Here are the points in question....

1. I thought they were tearing down the whole engine by the way they explained it, but they only took down the oil pan, replaced rod bearings and an oil strainer. Parts total about $70. The total they originally quoted me for this work was $1,800. Now I am to pay $800 for the teardown fee since the repair didn't work. Does this sound like an accurate amount for the work? They say replacing the rod bearings (I think it was 8 of them at $8 each, or something like that) is a 16 hour job. Is that right?

2. They claim that because there is sludge, which may be throughout the engine, and that there is a noise coming from the head is how they know the engine is not repairable. Shouldn't they have been able to tell this without doing the oil pan teardown?

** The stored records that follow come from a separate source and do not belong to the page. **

(* ===== verification/Manifest.v ===== *)
(** * Agent Manifests ([ca2a_runtime.agent_manifest])

    Loading a manifest and its trust anchor, and binding the verified identity to the
    configured subject.  Verification itself is the [agent_manifest] package's. *)
From S2P Require Export Config.
From S2P Require Import Node.
Import b64url node verify config.
#[local] Open Scope N_scope.

Module manifest.

(** What the code reads of a verification result: whether it is VALID, its value, its
    warnings, and whether [signature_verified is True]. *)
Record ManifestResult := {
  result_valid : bool;
  result_value : pystr;
  result_warnings : list pystr;
  signature_verified : bool
}.

Record LoadedAgentManifest := { manifest : dict; envelope : option bytes }.

(** The operations of [agent_manifest] the module calls. *)
Class ManifestSdk := {
  COSE_MANIFEST_VERSION : pystr;
  (** the decoded payload *)
  decode_cose_manifest : bytes -> res json;
  (** envelope or manifest, and the trusted keys by id *)
  verify_manifest : bytes + dict -> gmap pystr pystr -> res ManifestResult
}.

Definition failed (message : string) : exn := err ConfigError (py message).

Definition _b64url_decode (value : pystr) : res bytes :=
  raise_if (negb (forallb (fun c => some_bool (b64_val c)) value))
    (failed "Agent Manifest signature/key must use base64url encoding");;
  try_except (urlsafe_b64decode value) is_value_error
    (fun _ => Err (failed "Agent Manifest signature/key is not valid base64url")).

Definition _b64url_encode (value : bytes) : pystr := b64url_encode value.
Definition _key_id (public_key : bytes) : pystr := sha256_hex public_key.

Section manifest.
Context `{U : Unidata, F : FloatText, M : ManifestSdk}.

(** [isinstance(v, str) and v.startswith("spiffe://")] *)
Definition spiffe_uri (v : json) : option pystr :=
  match v with JStr s => if str_startswith (py "spiffe://") s then Some s else None | _ => None end.

(** [load_agent_manifest_document(path)], from what [read_bytes()] answers. *)
Definition load_agent_manifest_document (read : res bytes) : res LoadedAgentManifest :=
  raw ← try_except read is_os_error
    (fun exc => Err (err ConfigError (py "cannot read Agent Manifest: " ++ exn_str exc)));
  match loads_bytes raw with
  | Err e =>
      if is_py JSONDecodeError e || is_py UnicodeDecodeError e then
        decoded ← try_except (decode_cose_manifest raw) (fun _ => true)
          (fun exc => Err (err ConfigError
             (py "cannot read Agent Manifest: not JSON and not a COSE envelope (" ++ exn_str exc ++ py ")")));
        match decoded with
        | JObj d => Ok {| manifest := d; envelope := Some raw |}
        | _ => Err (failed "Agent Manifest COSE payload must be a JSON object")
        end
      else Err e
  | Ok (JObj d) =>
      raise_if (bool_decide (field "version" d = JStr COSE_MANIFEST_VERSION) && negb (din (py "signature") d))
        (err ConfigError (py "Agent Manifest declares version " ++ COSE_MANIFEST_VERSION ++
           py " but was supplied as bare JSON; v0.2 requires the COSE envelope"));;
      Ok {| manifest := d; envelope := None |}
  | Ok _ => Err (failed "Agent Manifest must be a JSON object")
  end.

(** One key of the trust anchor. *)
Definition add_anchor (anchors : gmap pystr bytes) (item : json) : res (gmap pystr bytes) :=
  d ← or_raise (match item with JObj d => Some d | _ => None end)
    (failed "Agent Manifest trust anchor keys must be objects");
  public_key ← _b64url_decode (str_of (get_default "public_key_base64url" d (JStr [])));
  raise_if (negb (Nat.eqb (length public_key) 32))
    (failed "Agent Manifest trust anchor contains an invalid Ed25519 key");;
  let stated := field "key_id" d in
  let key_id := if truthy stated then str_of stated else _key_id public_key in
  raise_if (negb (bool_decide (key_id = _key_id public_key)))
    (failed "Agent Manifest trust anchor key_id does not match public key");;
  Ok (<[key_id := public_key]> anchors).
Fixpoint add_anchors (anchors : gmap pystr bytes) (items : list json) : res (gmap pystr bytes) :=
  match items with
  | [] => Ok anchors
  | item :: items => anchors ← add_anchor anchors item; add_anchors anchors items
  end.

(** [load_agent_manifest_trust_anchor(path)], from what [read_text()] answers. *)
Definition load_agent_manifest_trust_anchor (read : res pystr) : res (gmap pystr bytes) :=
  raw ← try_except (text ← read; loads text) (fun e => is_os_error e || is_py JSONDecodeError e)
    (fun exc => Err (err ConfigError (py "cannot read Agent Manifest trust anchor: " ++ exn_str exc)));
  items ← or_raise
    (match raw with
     | JObj d => if din (py "public_key_base64url") d then Some [raw] else any_list (field "keys" d)
     | _ => None
     end)
    (failed "Agent Manifest trust anchor must contain public_key_base64url or keys[]");
  add_anchors ∅ items.

(** [verify_agent_manifest_binding(loaded, trusted_keys, authenticated_subject=...)] *)
Definition verify_agent_manifest_binding (loaded : LoadedAgentManifest) (trusted_keys : gmap pystr bytes)
    (subject : pystr) : res AgentManifestBinding :=
  let sdk_keys := _b64url_encode <$> trusted_keys in
  result ← verify_manifest
    (match envelope loaded with Some raw => inl raw | None => inr (manifest loaded) end) sdk_keys;
  raise_if (negb (result_valid result))
    (let warnings := join (py "; ") (result_warnings result) in
     err ConfigError (py "Agent Manifest verification failed (" ++ result_value result ++ py ")" ++
       (if bool_decide (warnings = []) then [] else py ": " ++ warnings)));;
  raise_if (negb (signature_verified result)) (failed "Agent Manifest signature verification failed");;
  let d := manifest loaded in
  id ← or_raise (nonempty_str (field "manifest_id" d)) (failed "Agent Manifest manifest_id is missing");
  agent ← or_raise (spiffe_uri (field "agent_id" d)) (failed "Agent Manifest agent_id must be a SPIFFE URI");
  issuer ← or_raise (spiffe_uri (field "issuer" d)) (failed "Agent Manifest issuer must be a SPIFFE URI");
  version ← or_raise (nonempty_str (field "version" d)) (failed "Agent Manifest version is missing");
  raise_if (negb (str_startswith (py "spiffe://") subject))
    (failed "Agent Manifest authenticated_subject must be a SPIFFE URI");;
  raise_if (negb (bool_decide (subject = agent)))
    (failed "Agent Manifest agent_id does not match authenticated_subject");;
  Ok {| manifest_id := id; agent_id := agent; manifest_issuer := issuer;
        authenticated_subject := subject; manifest_version := version;
        verification_scope := py "signature-and-identity" |}.
End manifest.
End manifest.
Import manifest.

(** ** Properties *)
Section laws.
Context `{U : Unidata, F : FloatText, M : ManifestSdk}.

Lemma spiffe_uri_Some v s : spiffe_uri v = Some s <-> v = JStr s /\ spiffe s.
Proof.
  unfold spiffe, spiffe_uri. split.
  - destruct v as [| | | |t| |]; try done. destruct (str_startswith _ t) eqn:H; [|done]. by intros [= <-].
  - by intros [-> ->].
Qed.

(** Every anchor is a 32-byte key under its own SHA-256 id. *)
Definition wf_anchors (m : gmap pystr bytes) : Prop :=
  map_Forall (fun id key => length key = 32%nat /\ id = _key_id key) m.

Lemma add_anchor_wf m item m' : add_anchor m item = Ok m' -> wf_anchors m -> wf_anchors m'.
Proof.
  unfold add_anchor. intros (d & _ & (k & _ & [[_ Hl%raise_if_ok] [[_ Hk%guard_ok] <-%ok_inj]%seq_ok]%seq_ok)%bind_ok)%bind_ok Hm.
  apply negb_false_iff, Nat.eqb_eq in Hl. by apply map_Forall_insert_2.
Qed.
Lemma add_anchors_wf items m m' : add_anchors m items = Ok m' -> wf_anchors m -> wf_anchors m'.
Proof.
  revert m. induction items as [|i items IH]; intros m; cbn [add_anchors]; [by intros <-%ok_inj|].
  intros (m1 & H1 & H)%bind_ok Hm. by eapply IH, add_anchor_wf.
Qed.

(** A trust anchor maps SHA-256 ids to the 32-byte keys they identify. *)
Theorem trust_anchor_wf read anchors : load_agent_manifest_trust_anchor read = Ok anchors -> wf_anchors anchors.
Proof.
  unfold load_agent_manifest_trust_anchor. intros (raw & _ & (items & _ & H)%bind_ok)%bind_ok.
  eapply add_anchors_wf; [done|]. apply map_Forall_empty.
Qed.

(** A manifest is bound to the configured subject only when it is verified.  The
    binding is made exactly when the package finds the supplied artifact (the envelope
    when there is one) valid and signed under the pinned keys, its identity fields are
    present, and its agent is the configured SPIFFE subject; it states exactly the
    identity of the verified manifest. *)
Theorem manifest_binding_spec loaded keys subject b :
  verify_agent_manifest_binding loaded keys subject = Ok b <->
  exists result,
    verify_manifest (match envelope loaded with Some raw => inl raw | None => inr (manifest loaded) end)
      (_b64url_encode <$> keys) = Ok result /\
    result_valid result = true /\ signature_verified result = true /\
    field "manifest_id" (manifest loaded) = JStr (manifest_id b) /\ manifest_id b <> [] /\
    field "agent_id" (manifest loaded) = JStr subject /\ spiffe subject /\
    field "issuer" (manifest loaded) = JStr (manifest_issuer b) /\ spiffe (manifest_issuer b) /\
    field "version" (manifest loaded) = JStr (manifest_version b) /\ manifest_version b <> [] /\
    agent_id b = subject /\ authenticated_subject b = subject /\
    verification_scope b = py "signature-and-identity".
Proof.
  unfold verify_agent_manifest_binding. split.
  - intros (r & Hr & [[_ Hv%raise_if_ok] [[_ Hs%raise_if_ok] H]%seq_ok]%seq_ok)%bind_ok.
    apply bind_ok in H as (id & Hid%or_raise_ok & (ag & Hag%or_raise_ok & (iss & His%or_raise_ok & (ver & Hver%or_raise_ok & H)%bind_ok)%bind_ok)%bind_ok).
    apply seq_ok in H as [[_ Hsp%raise_if_ok] [[_ <-%guard_ok] <-%ok_inj]%seq_ok].
    apply nonempty_str_Some in Hid as [? ?], Hver as [? ?]. apply spiffe_uri_Some in Hag as [? ?], His as [? ?].
    bool_to_prop. exists r. by split_and!.
  - intros (r & Hr & Hv & Hs & Hid & Hid' & Hag & Hsp & His & His' & Hver & Hver' & Ha & Hsub & Hsc).
    rewrite Hr. cbn [mbind result_bind]. rewrite Hv, Hs. cbn [negb raise_if mbind result_bind].
    rewrite (proj2 (nonempty_str_Some _ _) (conj Hid Hid')), (proj2 (spiffe_uri_Some _ _) (conj Hag Hsp)),
      (proj2 (spiffe_uri_Some _ _) (conj His His')), (proj2 (nonempty_str_Some _ _) (conj Hver Hver')).
    cbn [or_raise mbind result_bind]. unfold spiffe in Hsp. rewrite Hsp, bool_decide_true by done.
    cbn [negb raise_if mbind result_bind]. destruct b; cbn in *. by subst.
Qed.

(** A loaded manifest is the verified artifact's own payload: a bare JSON document, never
    one that declares the COSE version unsigned, or the payload of the envelope. *)
Theorem loaded_manifest_spec read loaded :
  load_agent_manifest_document read = Ok loaded ->
  exists raw, read = Ok raw /\
    match envelope loaded with
    | None => loads_bytes raw = Ok (JObj (manifest loaded)) /\
        ~ (field "version" (manifest loaded) = JStr COSE_MANIFEST_VERSION /\
           dget (py "signature") (manifest loaded) = None)
    | Some env => env = raw /\ is_ok (loads_bytes raw) = false /\
        decode_cose_manifest raw = Ok (JObj (manifest loaded))
    end.
Proof.
  unfold load_agent_manifest_document. intros (raw & Hr%try_except_raise_ok & H)%bind_ok. exists raw.
  split; [done|]. destruct (loads_bytes raw) as [v|e] eqn:Hl.
  - destruct v as [| | | | | |d]; try done. apply seq_ok in H as [[_ Hg%raise_if_ok] <-%ok_inj].
    cbn [envelope manifest]. split; [done|]. intros [Hv Hs]. unfold din in Hg. rewrite Hs in Hg.
    by rewrite bool_decide_true in Hg.
  - destruct (_ || _); [|done]. apply bind_ok in H as (v & Hv%try_except_raise_ok & H).
    destruct v; try done. by apply ok_inj in H as <-.
Qed.
End laws.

3. The mechanic said that there is an issue with the pressure, and the oil making its way through the engine. He hoped the engine flush (which they also did) would fix this, but it didn't. Can't they measure the pressure without tearing down the engine? If so, couldn't they have just done that and the engine flush to determine the engine wasn't repairable instead of the more costly rod bearing repair?

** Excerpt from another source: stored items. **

(** [build_peer_node(config, config_dir=...)], with the generated key and secret. *)
Definition build_peer_node (fs : FileSystem) (hw : Hardware) (c : Ca2aConfig) (config_dir : option path)
    (generated : x_priv) (secret : bytes) : res (PeerNode (Pol := CalleePolicy)) :=
  policy ← load_policy fs c config_dir;
  raise_if (bool_decide (config.trusted_root_issuers c = ∅))
    (err_d ConfigError (py "ca2a start requires at least one trusted_root_issuer")
       (py "pin the Ed25519 public key of each authority allowed to originate delegation chains"));;
  binding ← build_manifest fs c config_dir;
  provider ← select_provider hw c;
  verifier ← build_caller_verifier fs c config_dir;
  new_node policy
    {| cfg_provider := Some provider;
       cfg_max_depth := max_delegation_depth c;
       cfg_require_caller_attestation := config.require_caller_attestation c;
       cfg_caller_verifier := verifier;
       cfg_challenge_ttl_seconds := config.challenge_ttl_seconds c;
       cfg_require_holder_proof := true;
       cfg_trusted_root_issuers := config.trusted_root_issuers c;
       cfg_agent_manifest := binding;
       cfg_revocation_source := None;
       cfg_max_revocation_staleness := None |} generated secret.
End bootstrap.
End bootstrap.
Import bootstrap.

(** ** Properties *)
Section laws.
Context `{U : Unidata, C : Crypto, F : FloatText, X : ErrorText, E : Evidence, M : ManifestSdk, G : CedarEngine}.

(** A relative path resolves below the configuration's directory, an absolute one to
    itself. *)
Lemma resolve_absolute dir p : is_absolute (Path p) = true -> resolve dir p = Path p.
Proof. unfold resolve. intros H. destruct dir; [by rewrite H|done]. Qed.
Lemma resolve_relative dir p :
  is_absolute (Path p) = false -> resolve (Some dir) p = {| root := root dir; parts := parts dir ++ parts (Path p) |}.
Proof. unfold resolve, joinpath. intros H. by rewrite !H. Qed.

(** The host supports what the provider collects. *)
Definition collects_on (h : Host) (p : Provider) : Prop :=
  (provider_platform p = py "sev-snp" /\ sev_snp._require_host h = Ok tt) \/
  (provider_platform p = py "tdx" /\ tdx._require_host h = Ok tt) \/
  (provider_platform p = py "tpm" /\ tpm._require_host h = Ok tt).

Lemma detected_collects hw name p :
  (name, p) ∈ _HARDWARE_PROVIDERS hw -> detect p = true ->
  provider_platform p = name /\ collects_on (hw_host hw) p.
Proof.
  unfold collects_on. intros Hin Hd.
  repeat (apply elem_of_cons in Hin as [[= -> ->]|Hin]); [..|by apply not_elem_of_nil in Hin];
    (split; [done|]); cbn [detect SevSnpProvider TdxProvider TpmProvider] in Hd.
  - left. split; [done|]. pose proof (snp_host_detected (hw_host hw)) as H. by rewrite Hd in H.
  - right; left. split; [done|]. pose proof (tdx_host_detected (hw_host hw)) as H. by rewrite Hd in H.
  - right; right. split; [done|]. pose proof (tpm_host_detected (hw_host hw)) as H. by rewrite Hd in H.
Qed.

Lemma find_first {A} (f : A -> bool) l x :
  List.find f l = Some x -> exists pre post, l = pre ++ x :: post /\ f x = true /\ Forall (fun y => f y = false) pre.
Proof.
  induction l as [|y l IH]; simpl; [done|]. destruct (f y) eqn:Hy.
  - intros [= ->]. by exists [], l.
  - intros (pre & post & -> & ? & ?)%IH. exists (y :: pre), post. split_and!; [done|done|by constructor].
Qed.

I would appreciate your ideas on this. Thanks.


----------



## gtojudge (Nov 29, 2005)

I'm sorry to be the one to tell you this, but I think you have already found out for yourself, this shop is scamming you.

First thing they should have done after finding out about a sludging problem is to notify you that it was going to be a lot of work.

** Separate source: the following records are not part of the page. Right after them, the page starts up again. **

(** What [verify-dag] prints of a structurally sound history. *)
Definition dag_summary (records : list DelegationRecord) (leaf : DelegationRecord) (chain : option pystr)
    (revocation : option RevocationStatus) : dict :=
  [(py "verified", JBool false); (py "verification", JStr (py "structural_only"));
   (py "structural_verified", JBool true); (py "code", JStr (py "UNAUTHENTICATED_LINEAGE"));
   (py "records", JInt (Z.of_nat (length records)));
   (py "leaf_scope", JArr (map JStr (sorted_set (rec_scope leaf))));
   (py "leaf_caller_attestation", JStr (caller_attestation leaf))] ++
  (if denied leaf then
     [(py "outcome", JStr (py "denied"));
      (py "requested_capability", opt_str (requested_capability leaf));
      (py "effective_scope", JArr (map JStr (sorted_set (default ∅ (rec_effective_scope leaf)))));
      (py "denial_reason", opt_str (denial_reason leaf))]
   else []) ++
  match given chain with Some _ => [(py "cross_checked", JBool true)] | None => [] end ++
  from_option _revocation_fields [] revocation.

Definition _cmd_verify_dag (w : World) (dag : pystr) (chain : option pystr) (structural_only : bool)
    (a : CredentialArgs) : Output :=
  reporting
    (records ← _load_records (w_fs w) dag;
     records ← verify_dag records;
     revocation ←
       match given chain with
       | Some path =>
           '(chain, revocation) ← verified_chain w path a;
           cross_check_chain records chain;;
           Ok (Some revocation)
       | None => Ok None
       end;
     Ok (records, revocation))
    (fun '(records, revocation) =>
       match last records with
       | Some leaf =>
           print_json (dag_summary records leaf chain revocation) (if structural_only then 0 else 1)
       | None => escape (PyExc IndexError (py "list index out of range"))
       end).

(** The list of JSON objects of a signed DAG. *)
Definition record_objects (data : json) : res (list json) :=
  let data := match data with JObj d => field "records" d | _ => data end in
  or_raise
    match data with
    | JArr l => if forallb (fun r => match r with JObj _ => true | _ => false end) l then Some l else None
    | _ => None
    end
    (err ProvenanceLinkBroken (py "signed DAG must be a list of record objects")).

(** The checks of [verify-lineage]. *)
Definition authenticate_lineage (w : World) (dag chain : pystr) (max_age_seconds : option Z)
    (a : CredentialArgs) : res (RevocationStatus * TraceDagResult) :=
  '(chain, revocation) ← verified_chain w chain a;
  text ← fs_read_text (w_fs w) (Path dag);
  data ← loads text;
  records ← record_objects data;
  keys ← mapM_res (fun c => EdKey <$> ed_public_of_hex (subject c)) chain;
  result ← verify_trace_dag (w_trace_clock w) records keys max_age_seconds;
  cross_check_trace_dag records chain;;
  Ok (revocation, result).

Definition is_malformed_lineage (e : exn) : bool :=
  is_os_error e || is_malformed e || is_py AttributeError e.

(** What [verify-lineage] prints of an authenticated path. *)
Definition lineage_summary (revocation : RevocationStatus) (result : TraceDagResult) : dict :=
  [(py "verified", JBool true); (py "verification", JStr (py "authenticated_lineage"));
   (py "records", JInt (Z.of_N (dag_hops result))); (py "cross_checked", JBool true)] ++
  _revocation_fields revocation.

Definition _cmd_verify_lineage (w : World) (dag chain : pystr) (max_age_seconds : option Z)
    (a : CredentialArgs) : Output :=
  match authenticate_lineage w dag chain max_age_seconds a with
  | Err (PyExc _ _ as exc) =>
      if is_malformed_lineage exc then not_verified (py "MALFORMED_LINEAGE") (exn_str exc) else escape exc
  | m => reporting m (fun '(revocation, result) => print_json (lineage_summary revocation result) 0)
  end.

(** The notes [ca2a start] writes before it binds. *)
Definition start_notes (cfg : Ca2aConfig) (node : node.PeerNode (Pol := CalleePolicy)) : list event :=
  (if bool_decide (config.enforcement_mode cfg = py "enforcing") then []
   else [Stderr (py "note: enforcement_mode=" ++ py_repr (config.enforcement_mode cfg) ++
           py " is accepted in config, but the peer path always fails closed on cA2A denials")]) ++
  (if bool_decide (config.provider cfg = py "software-only")
   then [Stderr (py "note: software-only provider, callers appraise this channel key as assurance=" ++
           [34%N] ++ py "none" ++ [34%N] ++ py " and the seal carries no hardware guarantee")]
   else []) ++
  match node.caller_verifier node with
  | None =>
      [Stderr (py "note: require_caller_attestation=" ++ node.require_caller_attestation node ++
         py " with no caller_verifier; software offers appraise, hardware offers are refused as unappraisable")]
  | Some _ => []
  end.

(** [serve(...)], then [serve_forever] and [server_close] *)
Definition serve_node (w : World) (node : node.PeerNode (Pol := CalleePolicy)) (host : pystr) (port : Z) : Output :=
  match w_bind w host port with
  | Err e =>
      if is_os_error e then
        say [Stderr (py "cannot bind " ++ host ++ py ":" ++ str_int port ++ py ": " ++ exn_str e)] (exit_with 1)
      else escape e
  | Ok _ =>
      match w_announce w with
      | Err e => say [Listening host port] (escape e)
      | Ok _ => say [Listening host port;
           Stdout (py "ca2a listening on " ++ host ++ py ":" ++ str_int port ++ py " (provider=" ++
             tee.provider_platform (node.provider node) ++ py ", require_caller_attestation=" ++
             node.require_caller_attestation node ++ py ")")]
        match w_serve w with
        | Interrupted => say [Stderr (py "ca2a stopped"); Closed] (exit_with 0)
        | Returned => say [Closed] (exit_with 0)
        | Failed e => say [Closed] (escape e)
        end
      end
  end.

Second. If they say that they are going to teardown your engine and then they say that they only tore the bottom apart without inspecting the top end, they are jerking you around. Pulling a pan is not a teardown. They probably pulled your pan and cleaned the pickup, ran a flush and called it good. Therefore billing out $900 for 1.5 hours worth of work.

They should have inspected the topend during the whole process just because they always seem to get screwed-up when this happens. This just ticks me off because it reflects badly on all service shops.


----------



## will3hawks (Nov 24, 2005)

*Engine repair debacle*



meesh said:


> Hi,
> 
> I prviously posted about my engine problem here, on a 2000 altima.
> 
> ...


I would suggest a good lawyer. Often just a call to the general manager suggesting that it will cost a LOT less to be reasonable with you than it will cost to go to court will improve their attitude.

Check if your state has a bureau of consumer protection (call the Attorney General's office) and if they do have one, utalize their free services.

Contact the local news station and see if they have a consumer advocate, and if they do, make the "stealership" a star-(nothing like a little press on the 6 O Clock news to wake them up).

In your dealings with them, let them know that if they do not get reasonable with you, you can and will go to war.

$900 for a "tear-down fee" is bullshit!!! They damn well should have had the head off the engine when they discovered that the bearings needed replacing and the sludge issue should have been apparent from the bottom end. If they had done their job in the first place, you wouldn't be living with a car in the shop.

If it requires 16 hours to change bearings in a 4 cyl engine, they have a retarded mechanic who is also blind.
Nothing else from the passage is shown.